**What the task requires**
Of the entries below, copy only those lines that contain the word "Replicate".

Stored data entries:
+++

(* ===== verification/BitmapConcurrent.v ===== *)
(** The bitmap storage under concurrent calls. The methods of [roaringBitmapStorage] that touch the bitmap hold its
    mutex; [Warm], [Recover] and [Replicate] are sequences of such critical sections and of single commands
    of the replicator's store, and this file interleaves them in every possible way. *)
From S2P Require Import Prelude Bytes Bitmap.
From stdpp Require Import base tactics list relations strings gmap.
From Stdlib Require Import ZArith Lia.
Local Open Scope Z_scope.

(** ** The store of a replicator, command by command *)

(** [no_dump] is what [Replicate] answers for an empty storage. *)
Class DumpStore (D : Type) := {
  read_dump : D -> string -> D * result string bytes;
  write_dump : D -> string -> bytes -> Z -> D * option string;
  drop_dump : D -> string -> D * option string;
  no_dump : D -> string
}.

(** What every store of dumps does: a write may fail, and then the old dump or the new one is there. *)
Class DumpStoreLaws (D : Type) `{!DumpStore D} (dump : D -> string -> option bytes) : Prop := {
  read_dump_ok d k l : (read_dump d k).2 = Ok l -> dump d k = Some l;
  read_dump_frame d k k' : dump (read_dump d k).1 k' = dump d k';
  write_dump_one d k l ttl l' : dump (write_dump d k l ttl).1 k = Some l' -> l' = l \/ dump d k = Some l';
  drop_dump_one d k l' : dump (drop_dump d k).1 k = Some l' -> dump d k = Some l'
}.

+++

**Response below**
    mutex; [Warm], [Recover] and [Replicate] are sequences of such critical sections and of single commands
(** [no_dump] is what [Replicate] answers for an empty storage. *)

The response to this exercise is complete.